Senior leaders at Prime Minister Boris Johnson’s Downing Street office were to blame for a culture that led to illegal parties being held there during coronavirus lockdowns, a report by a senior civil servant said on Wednesday.
The report by senior official Sue Gray was commissioned by Johnson after revelations of alcohol-fuelled parties at Downing Street when social mixing was all but banned under stringent laws his government had made to curb the spread of COVID-19.
“Many of these events should not have been allowed to happen,” the report said. “The senior leadership at the centre, both political and official, must bear responsibility for this culture.”
Gray’s interim findings were published in January, but most details were withheld until the end of a separate police inquiry, which concluded last week with 126 fines handed out.
Both Johnson and finance minister Rishi Sunak were among those fined over a party to celebrate the prime minister’s 56th birthday on June 2020.
Johnson has faced calls from opposition politicians and some in his own party for him to resign after it was revealed both he and officials had broken the rules which meant people could not socialise outside their households or even, in many cases, attend funerals for loved ones.
“Many will be dismayed that behaviour of this kind took place on this scale at the heart of government,” Gray’s report said. “The public have a right to expect the very highest standards of behaviour in such places and clearly what happened fell well short of this.”
Gray did not specifically lay the blame at Johnson’s door but gave details and included photographs from more than a dozen Downing Street gatherings, some of which he attended.
The leader of House of Commons said Johnson would later make a statement to parliament on the report.
Seeking to play it down, environment minister George Eustice earlier said police had investigated “all of these events” in Downing Street.
“They’ve issued a fixed penalty notice to the prime minister in respect of one of those events that he that he attended. He’s paid that penalty,” he told Times Radio.
“He’s apologised … So I’m not sure that anything new will come from this report other than further detail, but of course, we will… look at it.”
For months, evidence of the alcohol-fuelled parties has dripped out into the media, forcing Johnson to apologise, change the team at his office and promise a reset to try to restore his authority.
He initially denied there had been any parties or rule-breaking at Downing Street, and some lawmakers say his position is untenable if he is found to have lied to parliament, a matter under investigation by parliament’s Committee of Privileges.
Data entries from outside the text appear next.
Lemma init_thread_ok thread from :
  thread ≠ tid_root →
  (∀ tc, smap_find from T = Some tc → at_event h tc (λ x, created_tid x = Ok thread)) →
  proposes u c (init_thread h c thread from).
Proof.
  intros Hroot Hadm. unfold init_thread. op_steps. res_inv_ev. asserts_prop.
  match goal with H : existing_head _ _ = Ok ?a |- _ =>
    rename a into tc; apply existing_head_ok in H; rename H into Htc end.
  match goal with H : alloc_thread_init _ _ _ = Ok ?a |- _ => rename a into e; rename H into Ha end.
  match goal with H : smap_has _ _ = false |- _ => rename H into Hnew end.
  destruct (alloc_thread_init_data _ _ _ _ Ha) as [Ht Hd].
  assert (allocated h e) as Hal by (by eapply alloc_is_thread_init).
  destruct (Hadm tc Htc) as (ec & Hec & Hcr).
  assert (smap_find thread T = None) as Hnone.
  { unfold smap_has in Hnew. by destruct (smap_find thread T). }
  assert (ev_cid e = 0%N) as Hc0 by (unfold ev_cid; by rewrite Hd).
  assert (ev_kind e = thread_init) as Hki by (unfold ev_kind; by rewrite Hd).
  apply proposes_ok. split; rewrite ?Hc0, ?Hki; try done.
  - apply (extends_intro u c Hco); unfold ev_cid, thread_predecessor, predecessors, lock_ready,
      ev_lid; rewrite ?Hd, ?Ht; try done.
    + unfold ev_kind. by rewrite Hd.
    + apply (allocated_ids _ e Hal); unfold ev_kind; by rewrite Hd.
    + intros q ->%list_elem_of_singleton. by eapply te_in.
    + op_dep Hd. destruct (ev_kind ex) eqn:Hk; try done. rewrite Ht in Hdep.
      assert (x = tc) as ->.
      { eapply (co_create _ _ Hco x tc ex ec thread); try done. by eapply te_in. }
      exists tc. unfold predecessors. rewrite Hd. split; [by left | reflexivity].
  - unfold lock_ready, ev_lid. by rewrite Hd.
  - intros w Hw. unfold notified in Hw. rewrite Hd in Hw. by apply elem_of_nil in Hw.
  - intros w Hw. unfold thread_predecessor in Hw. by rewrite Hd in Hw.
  - intros ? ? ? ? ? ? E. congruence.
  - intros t x ex Hct. unfold created_tid in Hct. by rewrite Hd in Hct.
  - intros w [E|[E _]]; by rewrite Hki in E.
Qed.

(** ** Locks *)

Lemma lock_in l le : smap_find l (cf_lock_heads c) = Some le → in_conf u c le ∧ l ≠ 0%N.
Proof. intros Hl. destruct (co_lock _ _ Hco l le Hl) as (? & ? & _). done. Qed.

Lemma lock_head_ok l le : lock_head c l = Ok le → smap_find l (cf_lock_heads c) = Some le.
Proof. unfold lock_head. by destruct (smap_find l (cf_lock_heads c)); [intros [= ->]|]. Qed.

Lemma two_in t te l lp q :
  smap_find t T = Some te → (∀ le, lp = Some le → smap_find l (cf_lock_heads c) = Some le) →
  q ∈ two_predecessors te lp → in_conf u c q.
Proof.
  intros Hte Hl [->|Hq]%two_predecessors_elem; [by eapply te_in|].
  by eapply lock_in, Hl.
Qed.

(** A lock that nobody holds can be acquired when it was never used. *)
Lemma can_acquire_unused l :
  can_acquire_lock h c l = Ok true → smap_find l (cf_lock_heads c) = None →
  sset_has l (cf_used_lock_ids c) = false.
Proof.
  unfold can_acquire_lock, last_of_lid. intros Hc Hl. rewrite Hl in Hc. simpl in Hc. res_inv.
  destruct (sset_has l (cf_used_lock_ids c)); simpl in *; by res_inv.
Qed.

Lemma create_lock_ok thread l : proposes u c (create_lock h c thread l).
Proof.
  unfold create_lock. op_steps. op_head te Hte Hrun.
  match goal with H : alloc_lock_create _ _ _ _ = Ok ?a |- _ => rename a into e; rename H into Ha end.
  destruct (alloc_lock_create_data _ _ _ _ _ Ha) as [Ht Hd].
  assert (allocated h e) as Hal by (by eapply alloc_is_lock_create).
  op_plain e te Hal Ht Hd. op_dep Hd.
Qed.

Lemma lock_destroy_ids e tp lp l : ev_data e = LockDestroy tp lp l → l ≠ 0%N → ids_nonzero e.
Proof. intros Hd Hl. unfold ids_nonzero. by rewrite Hd. Qed.

Lemma destroy_lock_ok thread l :
  (smap_find l (cf_lock_heads c) = None → sset_has l (cf_used_lock_ids c) = false) →
  proposes u c (destroy_lock h c thread l).
Proof.
  intros Hadm. unfold destroy_lock. op_steps; op_head te Hte Hrun;
  match goal with H : alloc_lock_destroy _ _ _ _ ?lp = Ok ?a, E : smap_find l _ = ?lp' |- _ =>
    rename a into e; rename H into Ha; rename E into Hl end;
  destruct (alloc_lock_destroy_data _ _ _ _ _ _ Ha) as [Ht Hd];
  assert (allocated h e) as Hal by (by eapply alloc_is_lock_destroy);
  op_plain e te Hal Ht Hd.
  - eapply lock_destroy_ids; [done|]. by eapply lock_in.
  - intros q Hq. eapply (two_in _ te l); [exact Hte | | exact Hq]. by intros ? [= <-].
  - op_dep Hd.
  - eapply lock_destroy_ids; [done|].
    match goal with H : (0 <? l)%N = true |- _ => apply N.ltb_lt in H end. lia.
  - intros _. by apply Hadm.
  - op_dep Hd.
Qed.

Lemma acquire_lock_ok thread l : proposes u c (acquire_lock h c thread l).
Proof.
  unfold acquire_lock. op_steps; op_head te Hte Hrun;
  match goal with H : alloc_lock_acquire _ _ _ _ ?lp = Ok ?a, E : smap_find l _ = ?lp' |- _ =>
    rename a into e; rename H into Ha; rename E into Hl end;
  destruct (alloc_lock_acquire_data _ _ _ _ _ _ Ha) as [Ht Hd];
  assert (allocated h e) as Hal by (by eapply alloc_is_lock_acquire);
  op_plain e te Hal Ht Hd.
  - intros q Hq. eapply (two_in _ te l); [exact Hte | | exact Hq]. by intros ? [= <-].
  - op_dep Hd.
  - intros _. apply can_acquire_unused; [congruence | done].
  - op_dep Hd.
Qed.

Lemma release_lock_ok thread l atomic : proposes u c (release_lock h c thread l atomic).
Proof.
  unfold release_lock. op_steps. op_head te Hte Hrun.
  match goal with H : lock_head _ _ = Ok ?a |- _ =>
    rename a into le; apply lock_head_ok in H; rename H into Hl end.
  match goal with H : alloc_lock_release _ _ _ _ _ _ = Ok ?a |- _ => rename a into e; rename H into Ha end.
  destruct (alloc_lock_release_data _ _ _ _ _ _ _ Ha) as [Ht Hd].
  assert (allocated h e) as Hal by (by eapply alloc_is_lock_release).
  op_plain e te Hal Ht Hd.
  - intros q Hq. eapply (two_in _ te l); [exact Hte | | exact Hq]. by intros ? [= <-].
  - op_dep Hd.
Qed.
End operations.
“At least some of the gatherings in question represent a serious failure to observe not just the high standards expected of those working at the heart of government but also of the standards expected of the entire British population at the time.”
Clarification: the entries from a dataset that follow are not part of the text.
Lemma add_threads_ok n r :
  root_ok r → (N.of_nat (length (cr_thread_heads r) + n) < 65536)%N →
  ∃ r', add_threads n r = Ok r' ∧ root_ok r' ∧
    length (cr_thread_heads r') = length (cr_thread_heads r) + n.
Proof.
  revert r. induction n as [|n IH]; intros r Hr Hn; simpl.
  { exists r. split_and!; [done | done | lia]. }
  destruct (add_thread_ok r Hr) as (r1 & -> & Hr1 & Hl1); [lia|]. rewrite bind_Ok_l.
  destruct (IH r1 Hr1) as (r2 & -> & Hr2 & Hl2); [lia|].
  exists r2. split_and!; [done | done | lia].
Qed.

(** The size of a configuration counts its events. *)
Definition sized u c : Prop :=
  ∃ l, NoDup l ∧ (∀ x, x ∈ l ↔ in_conf u c x) ∧ length l = cf_size c.

(** Below the head of a startup thread is only the root. *)
Lemma startup_below u T t p x :
  uf_ok u → heads_ok u T → startup_only u T → smap_find t T = Some p →
  causal_le (uf_heap u) x p → x = p ∨ x = uf_root u.
Proof.
  intros Hok HT Hst Hp [->|Hlt]%causal_le_alt; [by left | right].
  pose proof (in_heads_head u T t p Hp) as HCp.
  apply causal_lt_alt in Hlt as (ep & Hep & q & Hq & Hle).
  destruct (ho_head _ _ HT t p Hp) as (ep' & Hep' & _ & Hk).
  assert (ep' = ep) as -> by congruence.
  destruct (Hst p ep HCp Hep) as [Hd|[r Hd]]; [unfold ev_kind in Hk; by rewrite Hd in Hk|].
  unfold predecessors in Hq. rewrite Hd in Hq. apply list_elem_of_singleton in Hq as ->.
  assert (in_heads u T r) as HCr.
  { eapply (in_heads_le u T HT); [exact HCp|]. apply rtc_once. exists ep. split; [done|].
    unfold predecessors. rewrite Hd. by left. }
  pose proof (wf_class _ _ (uo_wf _ Hok p ep Hep)) as Hcl. unfold class_ok in Hcl. rewrite Hd in Hcl.
  destruct Hcl as (er & Her & Hkr & _). unfold kind_in, ev_kind in Hkr.
  destruct (Hst r er HCr Her) as [Hdr|[r' Hdr]]; rewrite Hdr in Hkr; [|exfalso; set_solver].
  assert (r = uf_root u) as ->.
  { apply (in_heads_init u T Hok HT r er); [done..|]. unfold ev_kind. by rewrite Hdr. }
  apply causal_le_alt in Hle as [->|(er' & Her' & q & Hq & _)%causal_lt_alt]; [done|].
  assert (er' = er) as -> by congruence. unfold predecessors in Hq. rewrite Hdr in Hq.
  by apply elem_of_nil in Hq.
Qed.

(** The thread heads are the cone of the events below them. *)
Lemma heads_cone u T : uf_ok u → heads_ok u T → cone_for (uf_heap u) T (in_heads u T).
Proof.
  intros Hok HT. split.
  - apply HT.
  - intros t p Hp. split; [by eapply in_heads_head | by eapply ho_head].
  - intros x Hx e He Hk. destruct (ho_last _ _ HT x e Hx He Hk) as (p & Hp & Hle).
    exists p. split; [done|]. eapply causal_le_dep; [apply Hok | done].
Qed.

Lemma startup_sized u T addr k :
  uf_ok u → heads_ok u T → startup_only u T →
  sized u (Configuration addr T [] [] [] [] [] (length T + 1) k).
Proof.
  intros Hok HT Hst. exists (uf_root u :: smap_vals T).
  pose proof (heads_cone u T Hok HT) as Hcone.
  pose proof (λ p, cone_vals_elem (uf_heap u) T _ p Hcone) as Hv.
  split_and!.
  - constructor.
    + intros [t Ht]%Hv. destruct (ho_head _ _ HT t _ Ht) as (e & He & _ & Hk).
      destruct (uo_root _ Hok) as (e' & ? & ?). congruence.
    + by eapply cone_vals_nodup.
  - intros x. rewrite elem_of_cons, Hv. unfold in_conf, in_heads. simpl. split.
    + intros [->|[t Ht]]; [by left | right]. exists t, x. split; [done | reflexivity].
    + intros [->|(t & p & Ht & Hle)]; [by left|].
      destruct (startup_below u T t p x) as [->| ->]; eauto.
  - simpl. unfold smap_vals. rewrite length_fmap. lia.
Qed.

Lemma sized_stats u c f : sized u c → sized (upd_stats f u) c.
Proof. done. Qed.

(** Between one and 65535 startup threads give a configuration of the root
    and the threads' first events. *)
Lemma startup_spec garbage addr n :
  0 < n → (N.of_nat n < 65536)%N →
  ∃ r u c, add_threads n (new_configuration_root garbage) = Ok r ∧
    construct addr r = Ok (u, c) ∧ conf_ok u c ∧ sized u c ∧
    cf_addr c = addr ∧ cf_size c = S n ∧ length (cf_thread_heads c) = n.
Proof.
  intros H0 Hn. destruct (add_threads_ok n _ (new_root_ok garbage)) as (r & Hr & Hok & Hl); [done|].
  simpl in Hl. exists r. unfold construct. destruct (cr_thread_heads r) as [|[t p] T] eqn:HT.
  { simpl in Hl. lia. }
  simpl. do 2 eexists. destruct Hok as [Hok Hh Hst _]. rewrite HT in *.
  split_and!; try done; simpl; [| |simpl in Hl; lia..].
  - apply conf_ok_stats, conf_ok_stats. by apply startup_conf_ok.
  - apply sized_stats, sized_stats. by apply startup_sized.
Qed.
End startup.

(** ** Other configurations extend the shared unfolding *)

Section extension.
Context {PL : Payload} {AL : Allocator}.
Implicit Types (e : event).

Context (u u' : unfolding) (c : configuration).
Abbreviation h := (uf_heap u).
Abbreviation h' := (uf_heap u').
Abbreviation T := (cf_thread_heads c).
Hypothesis Hco : conf_ok u c.
Hypothesis Hok' : uf_ok u'.
Hypothesis Hext : heap_ext h h'.
Hypothesis Hroot : uf_root u' = uf_root u.

Lemma kept_event x ex' :
  in_conf u c x → h' !! x = Some ex' → ∃ ex, h !! x = Some ex ∧ same_core ex ex'.
Proof.
  intros Hx Hx'. destruct (conf_stored u c Hco x Hx) as [ex Hex].
  destruct (Hext x ex Hex) as (ex'' & ? & Hs). assert (ex'' = ex') as -> by congruence. eauto.
Qed.

Lemma kept_le x y : in_conf u c y → causal_le h' x y ↔ causal_le h x y.
Proof.
  intros Hy. split; [|by apply ext_causal_le].
  apply (ext_causal_le_inv h h' Hext (conf_wf u c Hco)). by apply (conf_stored u c Hco).
Qed.

Lemma kept_in x : in_conf u' c x ↔ in_conf u c x.
Proof.
  unfold in_conf, in_heads. rewrite Hroot. split; (intros [->|(t & p & Hp & Hle)]; [by left|]);
    right; exists t, p; (split; [done|]); apply kept_le; try done; by eapply (conf_head u c).
Qed.

Lemma kept_at x (Φ : event → Prop) :
  Proper (same_core ==> iff) Φ → in_conf u c x → at_event h' x Φ ↔ at_event h x Φ.
Proof.
  intros HΦ Hx. split; [|by apply ext_at_event].
  intros (ex' & Hex' & Hp). destruct (kept_event x ex' Hx Hex') as (ex & Hex & Hs).
  exists ex. split; [done|]. by apply (HΦ _ _ Hs).
Qed.

Lemma kept_notified x ex ex' : h !! x = Some ex → same_core ex ex' → notified h ex = notified h' ex'.
Proof.
  intros Hex Hs. apply notified_ext; [done..|]. apply wf_preds. by apply (conf_wf u c Hco x).
Qed.

Lemma kept_notifies n w : in_conf u c n → notifies h' n w ↔ notifies h n w.
Proof.
  intros Hn. destruct (conf_stored u c Hco n Hn) as [en Hen].
  destruct (Hext n en Hen) as (en' & Hen' & Hs). unfold notifies, at_event. rewrite Hen, Hen'.
  pose proof (kept_notified n en en' Hen Hs) as Heq.
  split; intros (? & [= <-] & ?); eexists; (split; [done|]); congruence.
Qed.

Lemma kept_heads : heads_ok u' T.
Proof.
  pose proof (conf_heads u c Hco) as HT. split.
  - apply HT.
  - intros t p Hp. apply (ext_is_event h h' Hext). by apply HT.
  - eapply conflict_free_iff; [|eapply ext_conflict_free; [apply (conf_wf u c Hco) | done | apply HT]].
    intros x. symmetry. apply kept_in.
  - intros x ex' Hx%kept_in Hex' Hk. destruct (kept_event x ex' Hx Hex') as (ex & Hex & Hs).
    rewrite <-(ev_kind_proper _ _ Hs) in Hk. rewrite <-(ev_tid_proper _ _ Hs).
    destruct (ho_last _ _ HT x ex Hx Hex Hk) as (p & Hp & Hle). exists p. split; [done|].
    apply kept_le; [by eapply (conf_head u c) | done].
  - intros x y ex' ey' Hx%kept_in Hy%kept_in Hex' Hey' Hd.
    destruct (kept_event x ex' Hx Hex') as (ex & Hex & Hsx).
    destruct (kept_event y ey' Hy Hey') as (ey & Hey & Hsy).
    rewrite (kept_le x y Hy), (kept_le y x Hx). apply (ho_dep _ _ HT x y ex ey); try done.
    rewrite <-Hd. apply is_independent_of_eq; apply ext_ind_eq; try done; apply wf_preds;
      by eapply (conf_wf u c Hco).
Qed.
“There were failures of leadership and judgment by different parts of No. 10 and the Cabinet Office at different times. Some of the events should not have been allowed to take place. Other events should not have been allowed to develop as they did.”
“The excessive consumption of alcohol is not appropriate in a professional workplace at any time. Steps must be taken to ensure that every Government Department has a clear and robust policy in place covering the consumption of alcohol in the workplace.”
“Many will be dismayed that behaviour of this kind took place on this scale at the heart of Government. The public have a right to expect the very highest standards of behaviour in such places and clearly what happened fell well short of this.”
“The public have a right to expect the very highest standards of behaviour in such places and clearly what happened fell well short of this. It is my firm belief, however, that these events did not reflect the prevailing culture in Government and the Civil Service at the time.”
“There is no excuse for some of the behaviour set out here it is important to acknowledge that those in the most junior positions attended gatherings at which their seniors were present, or indeed organised. I have no doubt that they will have taken the learning from this experience and, while this is not a matter for me, I hope this will be taken into account in considering any disciplinary action.”
June 18, 2020: At a party: “There was excessive alcohol consumption by some individuals. One individual was sick. There was a minor altercation between two other individuals.”
June 19, 2020: At the event where Johnson was fined for attending a birthday in Downing Street, the report said: “The prime minister was not aware of this event in advance and it did not form part of his official diary for the day … He had no advance knowledge about what had been planned.”
Nov. 13 2020: A party following the departure of Johnson’s most senior aide Dominic Cummings and the director of communications Lee Cain was never properly investigated.
Dec. 18 2020: “There was food and alcohol available which had been bought and brought in by staff. Some members of staff drank excessively. The event was crowded and noisy such that some people working elsewhere in the No 10 building that evening heard significant levels of noise coming from what they characterised as a “party” in the Press Office.”
April 16, 2021: “There were over 20 people present in the garden, with a number of bottles of alcohol … A number of individuals gathered near a child’s swing/slide in the garden, damaging it by leaning on and playing with it.”